--- Brief ---
In the entries below, find the line with "Inductive value : Type" and the line with "torchmeta.transforms.tabular_transforms is not"; give again those lines and every line between them, exactly.

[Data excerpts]
□ □ □ □ □

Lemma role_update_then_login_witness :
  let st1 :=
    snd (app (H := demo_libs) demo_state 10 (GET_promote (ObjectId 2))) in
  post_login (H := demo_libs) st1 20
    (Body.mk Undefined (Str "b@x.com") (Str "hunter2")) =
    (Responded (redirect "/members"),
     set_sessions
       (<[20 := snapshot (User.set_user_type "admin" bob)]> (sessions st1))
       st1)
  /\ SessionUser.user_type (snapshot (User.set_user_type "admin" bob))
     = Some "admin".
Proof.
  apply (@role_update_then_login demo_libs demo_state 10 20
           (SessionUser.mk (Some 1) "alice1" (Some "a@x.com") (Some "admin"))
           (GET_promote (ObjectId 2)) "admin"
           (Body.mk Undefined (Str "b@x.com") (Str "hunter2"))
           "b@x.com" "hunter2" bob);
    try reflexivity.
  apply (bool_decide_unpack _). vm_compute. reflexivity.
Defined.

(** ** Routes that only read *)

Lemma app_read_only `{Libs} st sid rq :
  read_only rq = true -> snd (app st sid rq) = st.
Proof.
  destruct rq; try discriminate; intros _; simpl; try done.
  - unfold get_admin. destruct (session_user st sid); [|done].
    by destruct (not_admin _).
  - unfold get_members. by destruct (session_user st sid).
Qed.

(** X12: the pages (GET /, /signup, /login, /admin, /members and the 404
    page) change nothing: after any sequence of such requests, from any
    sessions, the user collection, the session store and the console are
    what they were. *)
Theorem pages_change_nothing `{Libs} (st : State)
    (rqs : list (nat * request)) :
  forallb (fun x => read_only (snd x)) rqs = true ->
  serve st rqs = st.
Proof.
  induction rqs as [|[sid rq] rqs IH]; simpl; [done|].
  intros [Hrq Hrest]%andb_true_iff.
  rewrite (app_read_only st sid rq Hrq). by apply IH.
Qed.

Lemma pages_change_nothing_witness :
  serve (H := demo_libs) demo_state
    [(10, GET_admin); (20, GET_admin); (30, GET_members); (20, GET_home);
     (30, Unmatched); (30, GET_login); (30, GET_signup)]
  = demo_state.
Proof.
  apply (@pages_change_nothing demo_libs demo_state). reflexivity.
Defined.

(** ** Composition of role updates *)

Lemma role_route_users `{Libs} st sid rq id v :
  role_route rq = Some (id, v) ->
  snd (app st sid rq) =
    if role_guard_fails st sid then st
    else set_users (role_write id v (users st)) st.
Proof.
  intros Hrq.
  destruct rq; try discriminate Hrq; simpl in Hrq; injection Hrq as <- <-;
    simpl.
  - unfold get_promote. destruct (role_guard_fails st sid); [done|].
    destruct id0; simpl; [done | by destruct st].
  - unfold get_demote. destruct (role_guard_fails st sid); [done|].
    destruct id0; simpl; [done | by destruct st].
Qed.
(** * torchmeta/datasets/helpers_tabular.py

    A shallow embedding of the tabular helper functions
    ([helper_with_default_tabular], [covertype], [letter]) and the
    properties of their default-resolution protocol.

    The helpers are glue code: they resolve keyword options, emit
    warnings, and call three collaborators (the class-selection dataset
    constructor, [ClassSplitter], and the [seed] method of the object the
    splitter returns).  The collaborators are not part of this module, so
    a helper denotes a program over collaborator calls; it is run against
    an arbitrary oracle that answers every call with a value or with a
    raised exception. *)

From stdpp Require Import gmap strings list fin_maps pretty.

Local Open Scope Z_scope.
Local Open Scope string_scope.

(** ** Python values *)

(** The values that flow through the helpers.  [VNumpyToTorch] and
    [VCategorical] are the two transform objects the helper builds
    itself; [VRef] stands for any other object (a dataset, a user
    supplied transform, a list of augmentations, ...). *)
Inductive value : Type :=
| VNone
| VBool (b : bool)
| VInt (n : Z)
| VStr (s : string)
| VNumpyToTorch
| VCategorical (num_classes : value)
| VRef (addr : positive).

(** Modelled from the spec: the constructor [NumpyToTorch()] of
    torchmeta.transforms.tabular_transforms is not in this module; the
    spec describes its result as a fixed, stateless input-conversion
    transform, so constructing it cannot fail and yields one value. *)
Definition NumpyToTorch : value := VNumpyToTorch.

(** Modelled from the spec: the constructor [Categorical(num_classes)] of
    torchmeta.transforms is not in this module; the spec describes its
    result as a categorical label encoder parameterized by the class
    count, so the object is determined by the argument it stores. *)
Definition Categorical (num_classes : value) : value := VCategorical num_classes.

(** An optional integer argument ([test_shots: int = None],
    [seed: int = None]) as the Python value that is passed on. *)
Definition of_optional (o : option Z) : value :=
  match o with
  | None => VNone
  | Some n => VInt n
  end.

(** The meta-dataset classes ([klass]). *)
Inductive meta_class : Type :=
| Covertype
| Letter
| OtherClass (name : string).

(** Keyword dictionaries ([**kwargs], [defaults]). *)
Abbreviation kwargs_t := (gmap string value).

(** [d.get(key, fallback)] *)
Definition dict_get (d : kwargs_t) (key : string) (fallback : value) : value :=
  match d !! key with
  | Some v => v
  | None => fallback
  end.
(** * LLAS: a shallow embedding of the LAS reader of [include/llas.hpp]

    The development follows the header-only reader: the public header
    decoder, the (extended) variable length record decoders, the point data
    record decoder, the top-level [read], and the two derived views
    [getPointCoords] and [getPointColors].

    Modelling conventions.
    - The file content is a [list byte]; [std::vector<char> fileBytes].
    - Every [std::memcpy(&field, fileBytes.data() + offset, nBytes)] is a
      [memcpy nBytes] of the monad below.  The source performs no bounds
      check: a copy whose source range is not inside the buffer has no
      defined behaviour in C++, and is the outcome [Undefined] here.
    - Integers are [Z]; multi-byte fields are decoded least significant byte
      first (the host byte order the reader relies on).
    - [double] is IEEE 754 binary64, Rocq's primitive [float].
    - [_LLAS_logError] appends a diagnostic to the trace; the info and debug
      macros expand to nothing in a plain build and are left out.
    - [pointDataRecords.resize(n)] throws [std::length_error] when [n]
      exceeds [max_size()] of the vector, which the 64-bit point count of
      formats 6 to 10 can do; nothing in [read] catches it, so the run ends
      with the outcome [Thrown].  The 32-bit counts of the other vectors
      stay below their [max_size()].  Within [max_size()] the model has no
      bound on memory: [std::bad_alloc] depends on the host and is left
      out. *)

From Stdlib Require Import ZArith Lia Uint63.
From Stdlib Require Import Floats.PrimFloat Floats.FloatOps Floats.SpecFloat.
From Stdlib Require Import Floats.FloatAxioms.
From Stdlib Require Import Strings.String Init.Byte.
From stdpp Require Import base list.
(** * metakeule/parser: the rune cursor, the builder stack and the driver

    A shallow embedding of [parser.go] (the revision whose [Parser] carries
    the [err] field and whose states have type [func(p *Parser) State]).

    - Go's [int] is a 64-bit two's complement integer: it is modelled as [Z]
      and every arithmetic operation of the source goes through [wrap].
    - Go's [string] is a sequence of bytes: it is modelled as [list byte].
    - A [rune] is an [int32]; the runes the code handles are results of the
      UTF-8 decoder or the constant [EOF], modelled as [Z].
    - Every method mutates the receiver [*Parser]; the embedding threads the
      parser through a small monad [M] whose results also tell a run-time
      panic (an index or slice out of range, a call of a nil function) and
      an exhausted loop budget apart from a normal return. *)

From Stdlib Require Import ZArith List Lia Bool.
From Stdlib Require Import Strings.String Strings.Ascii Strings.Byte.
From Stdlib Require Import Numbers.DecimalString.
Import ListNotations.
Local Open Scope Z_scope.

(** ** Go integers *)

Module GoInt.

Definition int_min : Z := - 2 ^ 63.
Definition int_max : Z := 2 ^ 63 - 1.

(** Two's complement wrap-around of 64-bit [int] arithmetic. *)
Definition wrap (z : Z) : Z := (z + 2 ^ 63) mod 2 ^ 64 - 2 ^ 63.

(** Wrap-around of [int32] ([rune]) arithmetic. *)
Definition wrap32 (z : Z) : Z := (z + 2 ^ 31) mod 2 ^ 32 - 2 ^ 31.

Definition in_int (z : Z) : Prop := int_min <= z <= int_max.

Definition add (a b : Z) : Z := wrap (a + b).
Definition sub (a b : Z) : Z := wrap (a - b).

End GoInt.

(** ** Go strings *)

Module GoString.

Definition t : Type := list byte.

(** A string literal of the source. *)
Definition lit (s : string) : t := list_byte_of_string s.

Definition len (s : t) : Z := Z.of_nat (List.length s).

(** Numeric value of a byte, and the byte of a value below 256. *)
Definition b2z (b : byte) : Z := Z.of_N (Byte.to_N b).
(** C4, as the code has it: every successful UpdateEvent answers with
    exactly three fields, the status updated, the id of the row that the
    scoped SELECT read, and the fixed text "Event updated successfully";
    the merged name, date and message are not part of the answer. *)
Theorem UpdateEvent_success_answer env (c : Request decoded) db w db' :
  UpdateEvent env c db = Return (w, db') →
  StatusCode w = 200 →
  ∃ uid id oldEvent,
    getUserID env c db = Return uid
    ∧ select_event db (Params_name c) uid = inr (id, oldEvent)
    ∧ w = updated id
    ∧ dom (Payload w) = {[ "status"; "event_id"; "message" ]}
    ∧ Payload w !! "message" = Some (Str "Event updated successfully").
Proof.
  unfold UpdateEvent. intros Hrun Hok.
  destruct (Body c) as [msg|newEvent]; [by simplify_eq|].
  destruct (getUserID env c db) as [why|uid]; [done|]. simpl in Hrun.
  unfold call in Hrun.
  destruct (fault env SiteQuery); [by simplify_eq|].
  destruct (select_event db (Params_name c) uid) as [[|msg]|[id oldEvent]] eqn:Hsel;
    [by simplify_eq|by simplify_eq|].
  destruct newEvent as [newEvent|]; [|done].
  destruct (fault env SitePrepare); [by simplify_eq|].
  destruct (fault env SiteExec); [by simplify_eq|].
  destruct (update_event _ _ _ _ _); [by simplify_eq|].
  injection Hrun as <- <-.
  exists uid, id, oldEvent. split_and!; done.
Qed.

□ □ □ □ □

--- Task answer ---
Inductive value : Type :=
| VNone
| VBool (b : bool)
| VInt (n : Z)
| VStr (s : string)
| VNumpyToTorch
| VCategorical (num_classes : value)
| VRef (addr : positive).

(** Modelled from the spec: the constructor [NumpyToTorch()] of
    torchmeta.transforms.tabular_transforms is not in this module; the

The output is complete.